Lemma honest_accepted ss records chunks commitments s slot params sector_id g shard index range distance piece_index :
  super_segment_ok ss ->
  p_super_segment_root (p_piece params) = ssh_root (ss_header ss) ->
  p_num_segments (p_piece params) = ssh_num_segments (ss_header ss) ->
  answers s slot params sector_id g shard index range distance piece_index ->
  honest ss records chunks commitments s index (position piece_index) (s_bucket_audit_index (xor32 sector_id g)) ->
  verify_full s slot params = Ret (Ok tt).
Proof.
  intros Hss Hroot Hnum Hans [[Hcl Hcr] [Hci Hcp] (Hseg & Hsp & Hz) [Hrl Hrr Hrc] [Hri Hrp] (cs & Hcs & Hck & Hcsp)].
  apply verify_full_accepts. exists sector_id, g, shard, index, range, distance, piece_index. constructor; [done|..].
  - rewrite Hcp. by apply (balanced_verify_complete 20); [lia|..].
  - rewrite Hcsp. destruct (Forall2_lookup_lr _ _ _ _ _ _ Hrc Hri Hcs) as [Hl Hm].
    by apply (balanced_verify_complete 16); [lia|..].
  - unfold record_root_is_valid. rewrite Hrp. change (N.to_nat NUM_PIECES) with (2 ^ 8) in *.
    by apply (balanced_verify_complete 8); [lia|..].
  - rewrite Hroot, Hnum. destruct (segment_proof_accepted ss (solution_segment s)) as (proof & Hp & _ & Hv); [done..|].
    cbn [ssr_segment_position solution_segment] in *. assert (proof = s_segment_proof s) as -> by congruence. by apply Hv.
Qed.

(** C18. A solution passes [verify_full] when it is for a shard that the verifying one accepts,
    with a valid proof of space, a distance in the solution range, a history size that is not in
    the future, a piece offset below the number of pieces in a sector, not expired where there
    is a super segment root to check that with, and with the Merkle proofs of its commitment, of
    the chunk at the challenged s-bucket, of the record at the position of the sector's piece
    index and of an archived segment, on whose path no hash is zero. Any archived segment will
    do, also another than that of the piece index. *)
Theorem honest_solution_accepted previous_header target roots ss records chunks commitments s slot params
    sector_id g shard index range distance piece_index :
  new_super_segment previous_header target roots = Ret (Some ss) ->
  p_super_segment_root (p_piece params) = ssh_root (ss_header ss) ->
  p_num_segments (p_piece params) = ssh_num_segments (ss_header ss) ->
  answers s slot params sector_id g shard index range distance piece_index ->
  honest ss records chunks commitments s index (position piece_index) (s_bucket_audit_index (xor32 sector_id g)) ->
  verify_full s slot params = Ret (Ok tt).
Proof. intros [Hss _]%new_super_segment_ok. by apply honest_accepted. Qed.
End Archived.

(** ** Witnesses *)

Section Sample.
#[local] Existing Instance portable_platform.
#[local] Existing Instance blake3_hasher.

(** A verifier that accepts proofs of the right size, and the history of the sample piece *)
#[local] Instance sample_verifier : SolutionPotVerifier := fun _ _ proof => length proof =? 160.

Definition value_of {A} (d : A) (o : outcome A) : A := match o with Ret x => x | Fault => d end.

Definition sample_key : hash32 := sample32 x01.
Definition sample_commitments : list hash32 := replicate (2 ^ 20) zero32.
Definition sample_commitment_root : hash32 := uniform_root 20 zero32.
Definition sample_num_shards : num_shards := NumShards 1 1.
Definition sample_stateless : SolutionVerifyStatelessParams :=
  StatelessParams 0 (replicate 16 x02) u64_max (replicate 16 x03) sample_num_shards.
Definition sample_piece_params : SolutionVerifyPieceParams :=
  PieceParams 1000 (ssh_root (ss_header sample_super_segment)) (ssh_num_segments (ss_header sample_super_segment))
    4 (0, 9)%N 3 0 None.

Definition sample_sector : hash32 := value_of zero32 (new_sector_id sample_key sample_commitment_root 0 0).
Definition sample_challenge : hash32 := value_of zero32 (derive_global_challenge (replicate 16 x02) 7).
Definition sample_shard : N * N :=
  value_of (0, 0)%N (derive_shard_and_commitment sample_num_shards sample_key sample_commitment_root (replicate 16 x03) 0).
Definition sample_piece_index : N := value_of 0%N (derive_piece_index sample_sector 2 0 1000 4 (0, 9)%N).
Definition sample_proof_of_space : list byte := replicate 160 x00.
Definition sample_bucket : N := s_bucket_audit_index (xor32 sample_sector sample_challenge).
Definition sample_distance : N :=
  value_of 0%N (let! mask := pos_proof_hash sample_proof_of_space in
    calculate_distance sample_challenge (xor32 zero32 mask) (xor32 sample_sector sample_challenge)).

Definition sample_solution : Solution := {|
  s_public_key_hash := sample_key;
  s_shard_commitment :=
    ShardCommitment sample_commitment_root (merkle_path hash_pair sample_commitments (N.to_nat sample_shard.2)) zero32;
  s_piece_local_segment_index := 0;
  s_piece_super_segment_index := 0;
  s_segment_root := ssr_segment_root sample_segment;
  s_segment_proof := replicate 20 zero32;
  s_record_root := sample_record_root;
  s_record_proof := merkle_path hash_pair sample_records (N.to_nat (position sample_piece_index));
  s_chunk := zero32;
  s_chunk_proof := merkle_path hash_pair (replicate (2 ^ 16) zero32) (N.to_nat sample_bucket);
  s_proof_of_space := sample_proof_of_space;
  s_history_size := 0;
  s_sector_index := 0;
  s_piece_offset := 2;
  s_segment_position := 0;
  s_piece_shard_index := 0;
  s_padding := replicate 4 x00
|}.

Lemma sample_distance_small : (sample_distance <=? u64_max / 2)%N = true.
Proof. vm_compute. reflexivity. Qed.

#[local] Opaque uniform_root merkle_path merkle_root block_hash block_keyed_hash chunk_hash xor32.

Lemma value_of_Ret {A} (d : A) o : (exists x, o = Ret x) -> o = Ret (value_of d o).
Proof. by intros [x ->]. Qed.

Lemma sample_num_shards_ok : num_shards_try_from 1 1 = Some sample_num_shards.
Proof. reflexivity. Qed.

Lemma sample_shard_spec :
  derive_shard_and_commitment sample_num_shards sample_key sample_commitment_root (replicate 16 x03) 0 = Ret sample_shard /\
  (sample_shard.2 < NUM_LEAVES)%N.
Proof.
  unfold sample_shard.
  destruct (derive_shard_spec 1 1 sample_num_shards sample_key sample_commitment_root (replicate 16 x03) 0)
    as (i & c & -> & _ & Hc); done.
Qed.
(** the literal of [_load_verified_businesses]: category, related types,
    and the businesses of each city, in source order *)
Definition business_database
  : list (string * (list string * list (string * list business))) :=
  [
  ("Technology",
   (["Software Company"; "IT Company"; "Software House"; "Tech Solutions";
     "Digital Agency"; "Web Development"; "Mobile Apps"; "AI/ML Company";
     "Cybersecurity"; "Cloud Services"; "Data Analytics";
     "System Integration"],
    [
     ("Karachi",
      [
       verified_record "Arpatech" "contact@arpatech.com"
         "+92-21-34567890" "Defence, Karachi"
         "https://arpatech.com" "Software Company";
       verified_record "10Pearls" "hello@10pearls.com"
         "+92-21-34567891" "Gulshan-e-Iqbal, Karachi"
         "https://10pearls.com" "IT Company";
       verified_record "Techlogix" "info@techlogix.com"
         "+92-21-34567892" "North Nazimabad, Karachi"
         "https://techlogix.com" "Software House"
      ]);
     ("Lahore",
      [
       verified_record "NetSol Technologies" "contact@netsol.com"
         "+92-42-34567890" "Gulberg, Lahore"
         "https://netsol.com" "Tech Solutions";
       verified_record "Creative Chaos" "hello@creativechaos.io"
         "+92-42-34567891" "DHA, Lahore"
         "https://creativechaos.io" "Digital Agency"
      ]);
     ("Islamabad",
      [
       verified_record "PTCL" "info@ptcl.com.pk"
         "+92-51-34567890" "Blue Area, Islamabad"
         "https://ptcl.com.pk" "Telecommunications"
      ])
    ]));
  ("Marketing & Advertising",
   (["Digital Marketing"; "SEO Agency"; "Social Media Marketing";
     "Content Marketing"; "PPC Advertising"; "Branding Agency";
     "Creative Agency"; "Marketing Consultancy"; "Lead Generation";
     "Email Marketing"; "Influencer Marketing"; "PR Agency"],
    [
     ("Karachi",
      [
       verified_record "Digital Marketing Pro" "contact@digitalmarketingpro.com"
         "+92-21-34567893" "Defence, Karachi"
         "https://digitalmarketingpro.com" "Digital Marketing"
      ]);
     ("Lahore",
      [
       verified_record "Lahore Marketing Agency" "info@lahoremarketing.com"
         "+92-42-34567892" "Gulberg, Lahore"
         "https://lahoremarketing.com" "Marketing Consultancy"
      ])
    ]));
  ("Food & Hospitality",
   (["Restaurant"; "Fast Food"; "Cafe"; "Bakery"; "Catering";
     "Food Delivery"; "Hotel"; "Guest House"; "Travel Agency"; "Tourism";
     "Event Management"; "Wedding Services"; "Party Planning"; "Food Truck";
     "Street Food"],
    [
     ("Karachi",
      [
       verified_record "BBQ Tonight" "info@bbqtonight.com"
         "+92-21-34567894" "Clifton, Karachi"
         "https://bbqtonight.com" "Restaurant"
      ]);
     ("Lahore",
      [
       verified_record "Butt Karahi" "info@buttkarahi.com"
         "+92-42-34567893" "Mall Road, Lahore"
         "https://buttkarahi.com" "Restaurant"
      ])
    ]));
  ("Healthcare & Medical",
   (["Hospital"; "Clinic"; "Pharmacy"; "Dental Care"; "Eye Care";
     "Physiotherapy"; "Fitness Center"; "Gym"; "Yoga Studio";
     "Medical Equipment"; "Health Insurance"; "Telemedicine"; "Laboratory";
     "Diagnostic Center"; "Specialist Doctor"],
    [
     ("Karachi",
      [
       verified_record "Aga Khan Hospital" "info@agakhanhospital.org"
         "+92-21-34567895" "Stadium Road, Karachi"
         "https://agakhanhospital.org" "Hospital"
      ]);
     ("Lahore",
      [
       verified_record "Shaukat Khanum Hospital" "info@shaukatkhanum.org.pk"
         "+92-42-34567894" "Johar Town, Lahore"
         "https://shaukatkhanum.org.pk" "Hospital"
      ])
    ]));
  ("Education & Training",
   (["School"; "College"; "University"; "Training Institute";
     "Language Center"; "Computer Training"; "Professional Development";
     "Online Learning"; "Tutoring"; "Skill Development";
     "Certification Center"; "Workshop Provider"; "E-Learning"],
    [
     ("Karachi",
      [
       verified_record "IBA Karachi" "info@iba.edu.pk"
         "+92-21-34567896" "Karachi University, Karachi"
         "https://iba.edu.pk" "University"
      ]);
     ("Lahore",
      [
       verified_record "LUMS" "info@lums.edu.pk"
         "+92-42-34567895" "DHA, Lahore"
         "https://lums.edu.pk" "University"
      ])
    ]));
  ("Real Estate & Construction",
   (["Property Development"; "Real Estate Agency"; "Construction Company";
     "Architecture Firm"; "Interior Design"; "Property Management";
     "Building Materials"; "Home Renovation"; "Property Investment";
     "Land Development"; "Commercial Real Estate"; "Residential Projects"],
    [
     ("Karachi",
      [
       verified_record "Bahria Town" "info@bahriatown.com"
         "+92-21-34567897" "Defence, Karachi"
         "https://bahriatown.com" "Property Development"
      ]);
     ("Lahore",
      [
       verified_record "DHA" "info@dha.com.pk"
         "+92-42-34567896" "DHA, Lahore"
         "https://dha.com.pk" "Property Development"
      ])
    ]));
  ("Automotive & Transport",
   (["Car Dealership"; "Auto Repair"; "Car Wash"; "Auto Parts";
     "Motorcycle Shop"; "Tire Shop"; "Auto Insurance"; "Car Rental";
     "Auto Service"; "Transport Company"; "Logistics"; "Freight Forwarding";
     "Warehousing"; "Supply Chain"],
    [
     ("Karachi",
      [
       verified_record "Toyota Pakistan" "info@toyota.com.pk"
         "+92-21-34567898" "Defence, Karachi"
         "https://toyota.com.pk" "Car Dealership"
      ]);
     ("Lahore",
      [
       verified_record "Honda Pakistan" "info@honda.com.pk"
         "+92-42-34567897" "Gulberg, Lahore"
         "https://honda.com.pk" "Car Dealership"
      ])
    ]));
  ("Banking & Finance",
   (["Bank"; "Insurance Company"; "Investment Firm"; "Financial Planning";
     "Accounting Firm"; "Tax Services"; "Microfinance"; "Credit Union";
     "Stock Brokerage"; "Financial Advisory"; "Loan Services"; "Credit Card";
     "Payment Gateway"; "Fintech Company"],
    [
     ("Karachi",
      [
       verified_record "HBL" "info@hbl.com"
         "+92-21-34567899" "I.I. Chundrigar Road, Karachi"
         "https://hbl.com" "Bank"
      ]);
     ("Lahore",
      [
       verified_record "UBL" "info@ubl.com.pk"
         "+92-42-34567898" "Gulberg, Lahore"
         "https://ubl.com.pk" "Bank"
      ])
    ]));
  ("Legal & Professional Services",
   (["Law Firm"; "Legal Consultancy"; "Audit Services"; "HR Services";
     "Business Consulting"; "Management Consulting"; "Strategy Consulting";
     "Risk Management"; "Compliance Services"; "Corporate Law";
     "Criminal Law"; "Family Law"; "Property Law"],
    [
     ("Karachi",
      [
       verified_record "Karachi Law Associates" "info@karachilaw.com"
         "+92-21-34567900" "Clifton, Karachi"
         "https://karachilaw.com" "Law Firm"
      ]);
     ("Lahore",
      [
       verified_record "Lahore Legal Services" "info@lahorelegal.com"
         "+92-42-34567899" "Gulberg, Lahore"
         "https://lahorelegal.com" "Legal Consultancy"
      ])
    ]));
  ("Retail & Shopping",
   (["Fashion Store"; "Electronics Store"; "Furniture Store";
     "Jewelry Store"; "Cosmetics Store"; "Book Store"; "Sports Equipment";
     "Home Decor"; "Grocery Store"; "Supermarket"; "Department Store";
     "Online Retail"; "Franchise Store"; "Specialty Shop"],
    [
     ("Karachi",
      [
       verified_record "Karachi Fashion Hub" "info@karachifashion.com"
         "+92-21-34567901" "Saddar, Karachi"
         "https://karachifashion.com" "Fashion Store"
      ]);
     ("Lahore",
      [
       verified_record "Lahore Electronics" "info@lahoreelectronics.com"
         "+92-42-34567900" "Mall Road, Lahore"
         "https://lahoreelectronics.com" "Electronics Store"
      ])
    ]));
  ("Manufacturing & Industry",
   (["Textile Manufacturing"; "Food Processing"; "Chemical Manufacturing";
     "Steel Industry"; "Cement Industry"; "Pharmaceutical Manufacturing";
     "Electronics Manufacturing"; "Automotive Manufacturing";
     "Furniture Manufacturing"; "Plastic Industry"; "Paper Industry";
     "Leather Industry"; "Glass Industry"; "Ceramic Industry"],
    [
     ("Karachi",
      [
       verified_record "Karachi Textile Mills" "info@karachitextile.com"
         "+92-21-34567902" "Industrial Area, Karachi"
         "https://karachitextile.com" "Textile Manufacturing"
      ]);
     ("Lahore",
      [
       verified_record "Lahore Steel Works" "info@lahoresteel.com"
         "+92-42-34567901" "Industrial Estate, Lahore"
         "https://lahoresteel.com" "Steel Industry"
      ])
    ]));
  ("Media & Entertainment",
   (["TV Channel"; "Radio Station"; "Newspaper"; "Magazine";
     "Production House"; "Film Studio"; "Music Label"; "Event Management";
     "Gaming Company"; "Streaming Service"; "Content Creation";
     "Podcast Studio"; "Animation Studio"; "Digital Media"],
    [
     ("Karachi",
      [
       verified_record "Karachi Media Group" "info@karachimedia.com"
         "+92-21-34567903" "Clifton, Karachi"
         "https://karachimedia.com" "Media Group"
      ]);
     ("Lahore",
      [
       verified_record "Lahore Productions" "info@lahoreproductions.com"
         "+92-42-34567902" "Gulberg, Lahore"
         "https://lahoreproductions.com" "Production House"
      ])
    ]));
  ("Beauty & Wellness",
   (["Beauty Salon"; "Spa"; "Hair Salon"; "Nail Salon"; "Makeup Artist";
     "Beauty Products"; "Skincare Clinic"; "Hair Transplant";
     "Dental Clinic"; "Cosmetic Surgery"; "Fitness Center"; "Yoga Studio";
     "Wellness Center"],
    [
     ("Karachi",
      [
       verified_record "Karachi Beauty Salon" "info@karachibeauty.com"
         "+92-21-34567904" "Defence, Karachi"
         "https://karachibeauty.com" "Beauty Salon"
      ]);
     ("Lahore",
      [
       verified_record "Lahore Spa & Wellness" "info@lahorespa.com"
         "+92-42-34567903" "DHA, Lahore"
         "https://lahorespa.com" "Spa & Wellness"
      ])
    ]));
  ("Sports & Recreation",
   (["Sports Club"; "Gym"; "Swimming Pool"; "Tennis Court"; "Golf Club";
     "Cricket Academy"; "Football Academy"; "Martial Arts";
     "Adventure Sports"; "Sports Equipment"; "Fitness Training";
     "Personal Trainer"; "Sports Medicine"],
    [
     ("Karachi",
      [
       verified_record "Karachi Sports Club" "info@karachisports.com"
         "+92-21-34567905" "Clifton, Karachi"
         "https://karachisports.com" "Sports Club"
      ]);
     ("Lahore",
      [
       verified_record "Lahore Fitness Center" "info@lahorefitness.com"
         "+92-42-34567904" "Gulberg, Lahore"
         "https://lahorefitness.com" "Fitness Center"
      ])
    ]));
  ("Travel & Tourism",
   (["Travel Agency"; "Tour Operator"; "Hotel"; "Resort"; "Guest House";
     "Tour Guide"; "Transport Service"; "Adventure Tourism";
     "Cultural Tours"; "Pilgrimage Tours"; "Business Travel";
     "Luxury Travel"; "Budget Travel"],
    [
     ("Karachi",
      [
       verified_record "Karachi Travel Services" "info@karachitravel.com"
         "+92-21-34567906" "Saddar, Karachi"
         "https://karachitravel.com" "Travel Agency"
      ]);
     ("Lahore",
      [
       verified_record "Lahore Tourism" "info@lahoretourism.com"
         "+92-42-34567905" "Mall Road, Lahore"
         "https://lahoretourism.com" "Tour Operator"
      ])
    ]))
  ].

*-*-*

**What is needed**
Copy out only the lines above from the one with "Definition sample_stateless : SolutionVerifyStatelessParams" to the one with "Definition sample_piece_index : N", inclusive, exactly as they stand.

**Task result**
Definition sample_stateless : SolutionVerifyStatelessParams :=
  StatelessParams 0 (replicate 16 x02) u64_max (replicate 16 x03) sample_num_shards.
Definition sample_piece_params : SolutionVerifyPieceParams :=
  PieceParams 1000 (ssh_root (ss_header sample_super_segment)) (ssh_num_segments (ss_header sample_super_segment))
    4 (0, 9)%N 3 0 None.

Definition sample_sector : hash32 := value_of zero32 (new_sector_id sample_key sample_commitment_root 0 0).
Definition sample_challenge : hash32 := value_of zero32 (derive_global_challenge (replicate 16 x02) 7).
Definition sample_shard : N * N :=
  value_of (0, 0)%N (derive_shard_and_commitment sample_num_shards sample_key sample_commitment_root (replicate 16 x03) 0).
Definition sample_piece_index : N := value_of 0%N (derive_piece_index sample_sector 2 0 1000 4 (0, 9)%N).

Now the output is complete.